The Rural Review will be taking a brief publishing hiatus for the winter break. In the meantime, we hope this reading list inspires you to pick up a good book over the holidays. We’ll be back in 2026 with more rural-centered research, news, events, and commentary!
Whale Fall by Elizabeth O’Connor (Pantheon, 2024)
Whale Fall begins in September 1938, with a whale washed up on the shore of a remote Welsh island, home to a dwindling fishing and farming community. Two Oxford ethnographers follow, intent on recording the islanders’ traditions and with them “a sense of true Britishness.” To the novel’s 18-year-old protagonist, Manod, these outsiders represent a passage both literal and figurative to the mainland, university, and a different life. But as she sees her community distorted through the ethnographers’ ideological lens, Manod reckons with both what she has unwittingly helped create and what has been stolen from her. Of course, as readers, we too are outsiders, and the titular whale is a tempting metaphor. But O’Connor warns us away from such facile exchanges—as Manod tells the visitors after translating a folk song, the seals are not a metaphor for dead sailors but “two separate things.”
The Antidote by Karen Russell (Knopf, 2025)
A Dust Bowl epic explicitly about identity and memory, The Antidote explores the nature of official representation through the character of Cleo Allfrey, a photographer for the Resettlement Administration tasked with capturing “everyday farm life” to raise support for Roosevelt’s New Deal. Cleo’s editor (the real-life Roy Stryker) admonishes her to capture only scenes that fit within anticipated narratives of white, worthy farmers. As was his real-life practice, Stryker punctures the negatives of rejected photos, leaving gaping holes in faces, bodies, and landscapes. These images appear throughout the novel, a reminder of what is missing from public memory. Cleo’s mother distrusts photography as an act of “misremembering,” and by laying bare the excising work of mythmaking, the damaged photographs resist being subsumed into a neat narrative, exerting a disruptive power of their own.The Office of Historical Corrections by Danielle Evans (Riverhead Books, 2020)

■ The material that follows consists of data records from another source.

(* ===== verification/Result.v ===== *)
(** * Result sets ([src/result.c], [include/corm/result.h])

    A result object is one heap block: the struct with its arrays.  The texts
    and blobs in its rows are blocks of their own that the object owns.  A
    [corm_result_t *] is an [option loc]. *)

From S2P Require Import Prelude Types Mem.

Section result.
Context {S : Type}.

(** The row arrays, one [calloc] each; false when one fails. *)
Fixpoint alloc_rows (n : nat) : M S bool :=
  match n with
  | O => mret true
  | Datatypes.S n => ok ← malloc_ok; if (ok : bool) then alloc_rows n else mret false
  end.

(** [calloc((size_t)count, size)]: a negative count is a huge size. *)
Definition calloc_ok (count : Z) : M S bool :=
  if count <? 0 then mret false else malloc_ok.

Definition corm_result_new (column_count row_count : Z) : M S (option loc) :=
  ok ← malloc_ok;
  if negb ok then mret None
  else
    ok ← calloc_ok column_count;
    if negb ok then mret None
    else
      ok ← calloc_ok column_count;
      if negb ok then mret None
      else
        ok ← (if 0 <? row_count then
                ok ← malloc_ok;
                if (ok : bool) then alloc_rows (Z.to_nat row_count) else mret false
              else mret true);
        if negb ok then mret None
        else
          let cols := Z.to_nat column_count in
          l ← new_block (BResult (Result column_count (replicate cols None)
                (replicate cols CORM_INT)
                (replicate (Z.to_nat row_count) (replicate cols value_zero))
                row_count (-1) 1));
          mret (Some l).

(** [*r]; stuck on a NULL or dangling pointer. *)
Definition get_result (r : option loc) : M S corm_result :=
  l ← deref r;
  b ← load l;
  match b with BResult res => mret res | _ => stuck end.

Definition put_result (r : option loc) (res : corm_result) : M S unit :=
  l ← deref r; store l (BResult res).

Definition set_refcount (n : Z) '(Result cc cn ct rs rc cur _) : corm_result :=
  Result cc cn ct rs rc cur n.
Definition set_current (n : Z) '(Result cc cn ct rs rc _ rf) : corm_result :=
  Result cc cn ct rs rc n rf.

Definition corm_result_retain (r : option loc) : M S unit :=
  match r with
  | None => mret tt
  | Some _ => res ← get_result r; put_result r (set_refcount (wrap_i32 (r_refcount res + 1)) res)
  end.

(** What a cell of the result owns is freed. *)
Definition free_cell (v : corm_value) : M S unit :=
  (match v_type v with
   | CORM_TEXT | CORM_STRING => s ← deref (u_as_s (v_u v)); free s
   | _ => mret tt
   end);;
  match v_type v with
  | CORM_BLOB => '(p, _) ← deref (u_as_blob (v_u v)); free p
  | _ => mret tt
  end.

Definition free_cells (vs : list corm_value) : M S unit :=
  for_each vs (fun v _ => free_cell v) tt.

Definition corm_result_release (r : option loc) : M S unit :=
  match r with
  | None => mret tt
  | Some l =>
      res ← get_result r;
      let refcount := wrap_i32 (r_refcount res - 1) in
      if 0 <? refcount then put_result r (set_refcount refcount res)
      else
        for_each (r_rows res) (fun row _ => free_cells row) tt;;
        dealloc l
  end.

Definition corm_result_row_count (r : option loc) : M S Z :=
  res ← get_result r; mret (r_row_count res).
Definition corm_result_col_count (r : option loc) : M S Z :=
  res ← get_result r; mret (r_column_count res).

Definition corm_result_col_name (r : option loc) (col : Z) : M S (option string) :=
  res ← get_result r;
  if (col <? 0) || (r_column_count res <=? col) then mret None
  else deref (r_column_names res !! Z.to_nat col).

Definition corm_result_col_type (r : option loc) (col : Z) : M S corm_field_type :=
  res ← get_result r;
  if (col <? 0) || (r_column_count res <=? col) then mret CORM_TEXT
  else deref (r_column_types res !! Z.to_nat col).

(** [r->rows[row][col]]; [None]: outside the arrays. *)
Definition cell_at (res : corm_result) (row col : Z) : option corm_value :=
  vs ← r_rows res !! Z.to_nat row; vs !! Z.to_nat col.

(** The pointer the C function returns is read at once by every caller. *)
Definition corm_result_value (r : option loc) (row col : Z) : M S (option corm_value) :=
  res ← get_result r;
  if (row <? 0) || (r_row_count res <=? row) then mret None
  else if (col <? 0) || (r_column_count res <=? col) then mret None
  else v ← deref (cell_at res row col); mret (Some v).

Definition corm_result_next (r : option loc) : M S bool :=
  res ← get_result r;
  let res := set_current (wrap_i32 (r_current_row res + 1)) res in
  put_result r res;;
  mret (r_current_row res <? r_row_count res).

Definition corm_result_reset (r : option loc) : M S unit :=
  res ← get_result r; put_result r (set_current (-1) res).

Definition corm_result_int (r : option loc) (row col : Z) : M S Z :=
  v ← corm_result_value r row col;
  match v with
  | None => mret 0
  | Some v => if v_is_null v then mret 0 else deref (u_as_i (v_u v))
  end.

(** The bit pattern of the double; 0 is [0.0]. *)
Definition corm_result_double (r : option loc) (row col : Z) : M S Z :=
  v ← corm_result_value r row col;
  match v with
  | None => mret 0
  | Some v => if v_is_null v then mret 0 else deref (u_as_f (v_u v))
  end.

Definition corm_result_string (r : option loc) (row col : Z) : M S cptr :=
  v ← corm_result_value r row col;
  match v with
  | None => mret PNull
  | Some v => if v_is_null v then mret PNull else deref (u_as_s (v_u v))
  end.

Definition corm_result_bool (r : option loc) (row col : Z) : M S bool :=
  v ← corm_result_value r row col;
  match v with
  | None => mret false
  | Some v => if v_is_null v then mret false else deref (u_as_b (v_u v))
  end.

Definition corm_result_is_null (r : option loc) (row col : Z) : M S bool :=
  v ← corm_result_value r row col;
  mret (match v with None => true | Some v => v_is_null v end).
End result.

In this novella, versions of truth and identity unfold in a disquieting near-future. Cassie Jacobs, a field agent for the fictitious Institute for Public History, is tasked with correcting historical errors, big and small (“you know how much white people love their history right up until it’s true,” her friend and foil, Genevieve, observes). Dispatched to a small Wisconsin town to investigate a memorial plaque, Cassie finds herself uncovering a mystery concerning the town’s sole Black resident, assumed dead when the town’s forebears set fire to his store in 1937. The plaque goes largely unnoticed until Genevieve adds the perpetrators’ names, rejecting a national narrative that “insist[s] on victims without wrongdoers.” The investigation and devastating conclusion expose how official records can appropriate harm into narratives of progress and self-congratulation.